Familienstellen und
schamanische Integrationsarbeit
Die Schicksalsgeschichte unserer Familie hat eine große Bedeutung für unseren
Lebensweg. Wir sind durch eine tiefe (wenn auch mitunter unbewusste) Liebe mit
unseren Vorfahren verbunden, umso mehr da, wo es schmerzliche Ereignisse von
Trennung und Verlust, Krankheit und Tod, Unglück und Schuld gab.
So kann es zu unbewussten Verstrickungen kommen, deren Folge oft private und
persönliche Konflikte, Ängste, Stress, Erschöpfung, psychosomatische
Erkrankungen und Depressionen sind.
Durch das Aufstellen der Familie wird ein inneres unbewusstes Bild des
Aufstellenden sichtbar. In diesem Bild spiegelt sich die Beziehungsstruktur des
Familiensystems wider. Verstrickungen können gelöst werden. Die Liebe kann
wieder fließen.
Der Teilnehmer wählt aus der anwesenden Gruppe Personen als
Stellvertreter für sich, seine Eltern, Geschwister, Verwandten und Kinder aus
und stellt sie innerlich gesammelt und rein nach seinem Gefühl ohne Nachzudenken
im Raum auf. Obwohl die Stellvertreter in der Regel vom Teilnehmer kaum etwas
wissen, können sie in ihrer jeweiligen Rolle empfinden, wie es den tatsächlichen
Personen, die sie verkörpern, geht. Es gibt Theorien darüber, wie das
funktioniert, führend ist wohl die Theorie der morphogenetischen Felder von
Sheldrake. Durch dieses Fühlen kommen die unbewussten Verbindungen,
Verstrickungen und ganz besonders die große Liebe, die jedes System zusammen
hält und ausmacht, ans Licht. Diese unbewusste, „blinde“ Liebe kann durch die
Aufdeckung der Schicksalsbindungen, Achten und Würdigen von Personen und
Schicksalen, Finden eines heilenden Bildes mit den Ordnungen der Liebe, Sprechen
von Lösungssetzen oder den „Bewegungen der Seele“ in eine „wissende“ Liebe
verwandelt werden.
Durch die Einbeziehung uralten schamanischen Wissens und Ritualen wird
das Familienstellen intensiviert und bereichert.
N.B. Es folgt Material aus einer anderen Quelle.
(** * QGit core: a shallow embedding of [Git] (git.cpp) and of the
      repository switch, the recent-repository menu and the import of
      dropped revisions of [MainImpl] (mainimpl.cpp)

    The development follows the C++ sources function by function.

    - [Module Qt] gives the few [QString]/[QStringList]/[QDir] operations the
      sources call, after Qt's documented behaviour.
    - [Module Git] holds the data model ([Rev], [RevFile], [Reference]), the
      state of a [Git] object, the command monad in which its member
      functions are written, and the member functions themselves.
    - [Module MainImpl] holds the repository-switch entry point with its
      guard flag.
    - [Module Sample] is a small repository on which the statements are
      exercised.
    - [Module QtText] adds the string and list operations that the
      further member functions call.
    - [Module GitTools] holds further member functions of [Git]: the order
      of tree entries, the classification of files, the lists, diffs and
      blobs of the working directory and of revisions, the making and the
      applying of patches; [Module SampleTools] extends the sample for
      them.
    - [Module MainMenu] and [Module MainDrop] hold the menu of recent
      repositories and the import of dropped revisions of [MainImpl];
      [Module SampleDrop] is a drop onto the sample.
    - [Module GitRuns] holds the remaining member functions of [Git]
      that run a command, the history of everything the object does, and
      the call of any member function that runs a command;
      [Module SampleRuns] is a file whose history is asked for.
    - [QtFacts], [GitFacts] and [MainImplFacts] hold the lemmas and the
      theorems about the first three; [QtTextFacts], [GitCacheFacts],
      [GitNamesFacts], [GitCommitFacts], [GitOrderFacts], [GitToolsFacts],
      [MainMenuFacts] and [MainDropFacts] hold further properties of the
      member functions, each module named after what it is about;
      [GitRunsFacts] follows every command that is run through every
      member function, for the commands that are run again.

    Conventions.  A C++ [int] is a [Z].  A [QString] is a [string]; the empty
    string doubles as the null string, as it does for every test the sources
    make ([isEmpty]).  A null pointer result is [None].  Dereferencing a null
    pointer or indexing a vector out of range has no defined result in the
    source: the embedded function then yields [None] for the whole call
    (written [crash]).  Debug output ([dbs], [dbp]) is not part of the
    model.

    The outside world.  The external tool, the file system and the event
    loop are not part of the sources.  [Git::run] is taken by its contract:
    it returns a status and the captured output, chosen by the outside as
    a function of everything that happened before.  A turn of the event
    loop inside a [Git] member function is recorded and has no effect on
    the [Git] object; exceptions that unwind a call are modelled where the
    sources catch them, in [MainImpl::setRepository]. *)

From Stdlib Require Import ZArith Ascii String List Bool Lia.
From stdpp Require Import base option list gmap strings sorting pretty.

Local Open Scope Z_scope.

(* ===================================================================== *)
(** * Qt string and path helpers *)
(* ===================================================================== *)

Module Qt.

Definition isEmpty (s : string) : bool :=
  match s with EmptyString => true | String _ _ => false end.

Definition size (s : string) : Z := Z.of_nat (String.length s).

Fixpoint takeS (n : nat) (s : string) : string :=
  match n, s with
  | S k, String a s' => String a (takeS k s')
  | _, _ => EmptyString
  end.

Fixpoint dropS (n : nat) (s : string) : string :=
  match n, s with
  | S k, String _ s' => dropS k s'
  | _, _ => s
  end.

(** [QString::left(n)]: the whole string when [n] is negative or not
    smaller than the size. *)
Definition left (n : Z) (s : string) : string :=
  if (n <? 0) || (size s <=? n) then s else takeS (Z.to_nat n) s.

(** [QString::mid(pos)]: empty beyond the end, from the start for a
    negative position. *)
Definition mid (pos : Z) (s : string) : string :=
  if size s <? pos then EmptyString else dropS (Z.to_nat pos) s.

(** [QString::startsWith]. *)
Fixpoint startsWith (pre s : string) : bool :=
  match pre, s with
  | EmptyString, _ => true
  | String a p, String b s' => if Ascii.eqb a b then startsWith p s' else false
  | String _ _, EmptyString => false
  end.

(** [QString::lastIndexOf(QChar)]: -1 when the character is missing. *)
Fixpoint lastIndexOf_from (c : ascii) (s : string) (i last : Z) : Z :=
  match s with
  | EmptyString => last
  | String a s' =>
      lastIndexOf_from c s' (i + 1) (if Ascii.eqb a c then i else last)
  end.

Definition lastIndexOf (c : ascii) (s : string) : Z :=
  lastIndexOf_from c s 0 (-1).

(** [QString::indexOf(QString)], for a separator that is not empty. *)
Fixpoint indexOf_from (sep s : string) (i : Z) : Z :=
  match s with
  | EmptyString => -1
  | String _ s' => if startsWith sep s then i else indexOf_from sep s' (i + 1)
  end.

Definition indexOf (sep s : string) : Z := indexOf_from sep s 0.

Definition contains (sep s : string) : bool := 0 <=? indexOf sep s.

(** [QString::split(sep)] keeping empty parts, for a separator that is not
    empty (every separator in the sources is a literal).  Occurrences are
    taken left to right and do not overlap: [skip] counts the characters of
    a matched separator that are still to be passed over, [cur] is the
    field being read. *)
Fixpoint split_from (sep : string) (skip : nat) (cur s : string)
  : list string :=
  match s with
  | EmptyString => [cur]
  | String a s' =>
      match skip with
      | S k => split_from sep k cur s'
      | O =>
          if startsWith sep s
          then cur :: split_from sep (String.length sep - 1) EmptyString s'
          else split_from sep O (cur +:+ String a EmptyString) s'
      end
  end.

Definition split (sep s : string) : list string :=
  split_from sep O EmptyString s.

Fixpoint join (sep : string) (l : list string) : string :=
  match l with
  | [] => EmptyString
  | [x] => x
  | x :: l' => x +:+ sep +:+ join sep l'
  end.

(** [QString::section(sep, start, end)] with the default flags: fields
    [start] to [end] of the split, joined by the separator again; a
    negative index counts from the last field. *)
Definition section (sep : string) (start end_ : Z) (s : string) : string :=
  let fields := split sep s in
  let n := Z.of_nat (length fields) in
  let start' := if start <? 0 then start + n else start in
  let end' := if end_ <? 0 then end_ + n else end_ in
  if (n <=? start') || (end' <? 0) || (end' <? start') then EmptyString
  else
    let first := Z.to_nat (Z.max 0 start') in
    join sep (take (Z.to_nat end' + 1 - first)%nat (drop first fields)).

(** [QString::replace(before, after)]: every occurrence, left to right,
    for a [before] that is not empty. *)
Fixpoint replace_from (before after : string) (skip : nat) (s : string)
  : string :=
  match s with
  | EmptyString => EmptyString
  | String a s' =>
      match skip with
      | S k => replace_from before after k s'
      | O =>
          if startsWith before s
          then after +:+ replace_from before after (String.length before - 1) s'
          else String a (replace_from before after O s')
      end
  end.

Definition replace (before after s : string) : string :=
  replace_from before after O s.

(** [QChar::isSpace] on Latin-1: tab, line feed, vertical tab, form
    feed, carriage return, space, next line and no-break space. *)
Definition isSpace (a : ascii) : bool :=
  let n := nat_of_ascii a in
  ((9 <=? n)%nat && (n <=? 13)%nat) || (n =? 32)%nat
  || (n =? 133)%nat || (n =? 160)%nat.

Fixpoint dropSpaces (s : string) : string :=
  match s with
  | String a s' => if isSpace a then dropSpaces s' else s
  | EmptyString => EmptyString
  end.

(** [QString::trimmed]. *)
Definition trimmed (s : string) : string :=
  String.rev (dropSpaces (String.rev (dropSpaces s))).

(** [QString("%1").arg(n, fieldWidth)]: the decimal text of [n], padded
    with spaces on the left up to [fieldWidth] characters. *)
Fixpoint spaces (n : nat) : string :=
  match n with
  | O => EmptyString
  | S k => String " " (spaces k)
  end.

Definition arg_int (n : Z) (fieldWidth : nat) : string :=
  let digits := pretty n in
  spaces (fieldWidth - String.length digits) +:+ digits.

(** [QStringList::sort]: ascending in the code-point order of
    [QString::operator<]. *)
Definition sort (l : list string) : list string :=
  merge_sort String.le l.

(** [QDir::filePath], the resolution [QDir::remove] applies to its
    argument: an absolute path stands for itself, a relative one is taken
    below the directory.  Unix paths: absolute means a leading slash. *)
Definition isRelativePath (p : string) : bool := negb (startsWith "/" p).

Definition filePath (dir name : string) : string :=
  if isRelativePath name then dir +:+ "/" +:+ name else name.

(** The string holds no occurrence of the character. *)
Fixpoint noChar (c : ascii) (s : string) : bool :=
  match s with
  | EmptyString => true
  | String a s' => negb (Ascii.eqb a c) && noChar c s'
  end.

End Qt.

(* ===================================================================== *)
(** * The Git object *)
(* ===================================================================== *)

Module Git.

(** ** Data model *)

(** [enum RefType] of git.h: the kinds of reference a query can ask for. *)
Inductive RefType :=
| TAG | BRANCH | RMT_BRANCH | CUR_BRANCH | REF | APPLIED | UN_APPLIED
| ANY_REF.

Definition RefType_eqb (a b : RefType) : bool :=
  match a, b with
  | TAG, TAG | BRANCH, BRANCH | RMT_BRANCH, RMT_BRANCH
  | CUR_BRANCH, CUR_BRANCH | REF, REF | APPLIED, APPLIED
  | UN_APPLIED, UN_APPLIED | ANY_REF, ANY_REF => true
  | _, _ => false
  end.

(** Modelled from the spec: the [Reference] entry (declared in git.h,
    which is not among the sources): tag names, local and remote branch
    names, other reference names and at most one patch name, for one
    identifier. *)
Record Reference := {
  tags : list string;
  branches : list string;
  remoteBranches : list string;
  refs : list string;
  stgitPatch : string
}.

(** Modelled from the spec: the revision record [Rev] (declared in
    common.h, which is not among the sources): identifier, ordered parent
    identifiers, short log, position in load order, child positions and
    the indices into the shared near-tag and branch summaries. *)
Record Rev := {
  sha : string;
  parents : list string;
  childs : list Z;
  orderIdx : Z;
  shortLog : string;
  descRefsMaster : Z;
  ancRefsMaster : Z;
  descBrnMaster : Z;
  descRefs : list Z;
  ancRefs : list Z;
  descBranches : list Z
}.

Definition parentsCount (r : Rev) : Z := Z.of_nat (length (parents r)).

(** [QVector::operator[]]: no defined result out of range. *)
Definition vec_at {A} (v : list A) (i : Z) : option A :=
  if i <? 0 then None else v !! Z.to_nat i.

Definition parent (r : Rev) (i : Z) : option string := vec_at (parents r) i.

(** Modelled from the spec: the status of a changed file,
    [RevFile::StatusFlag] (declared in common.h, which is not among the
    sources), one bit per status so that a query can name several. *)
Definition MODIFIED : Z := 1.
Definition DELETED : Z := 2.
Definition NEW : Z := 4.
Definition RENAMED : Z := 8.
Definition COPIED : Z := 16.
Definition UNKNOWN : Z := 32.
Definition IN_INDEX : Z := 64.

(** Modelled from the spec: the changed-file set [RevFile] (declared in
    common.h, which is not among the sources): an ordered list of entries,
    each a directory index and a name index into the shared name tables,
    a status per entry ([onlyModified] stands for "every entry is
    modified"), and the extended status text that carries a rename or copy
    arrow. *)
Record RevFile := {
  pathsIdx : list (Z * Z);
  status : list Z;
  onlyModified : bool;
  extStatus : list string
}.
Schamanische Traditionen gab es zu allen Zeiten in allen Kulturen. Sie
beinhalten das alte Wissen um die Geheimnisse von Leben und Tod, um die
Schicksalswege der Seele und um heilende Rituale.
Die Aufstellungsarbeit wird neben der Familie auch für andere
Beziehungsstrukturen erfolgreich angewendet.
Anwendung für die verschiedensten Lebensbereiche:
- Partnerschaft
- Eltern-Kind-Beziehung
- Familienleben
- Abtreibungen
- Fehlgeburten
- Scheidung
- Krankheiten
- Schuld
- Heimatverlust
- Beruf
- Entscheidungsfindung
An offenen Abenden kann man das Familienstellen kennen lernen und kleinere
Probleme aufstellen. Für eine
intensivere Auseinandersetzung mit einem Thema ist meist das Besuchen eines
Ein- oder Zwei-Tages-Seminars sinnvoll und notwendig.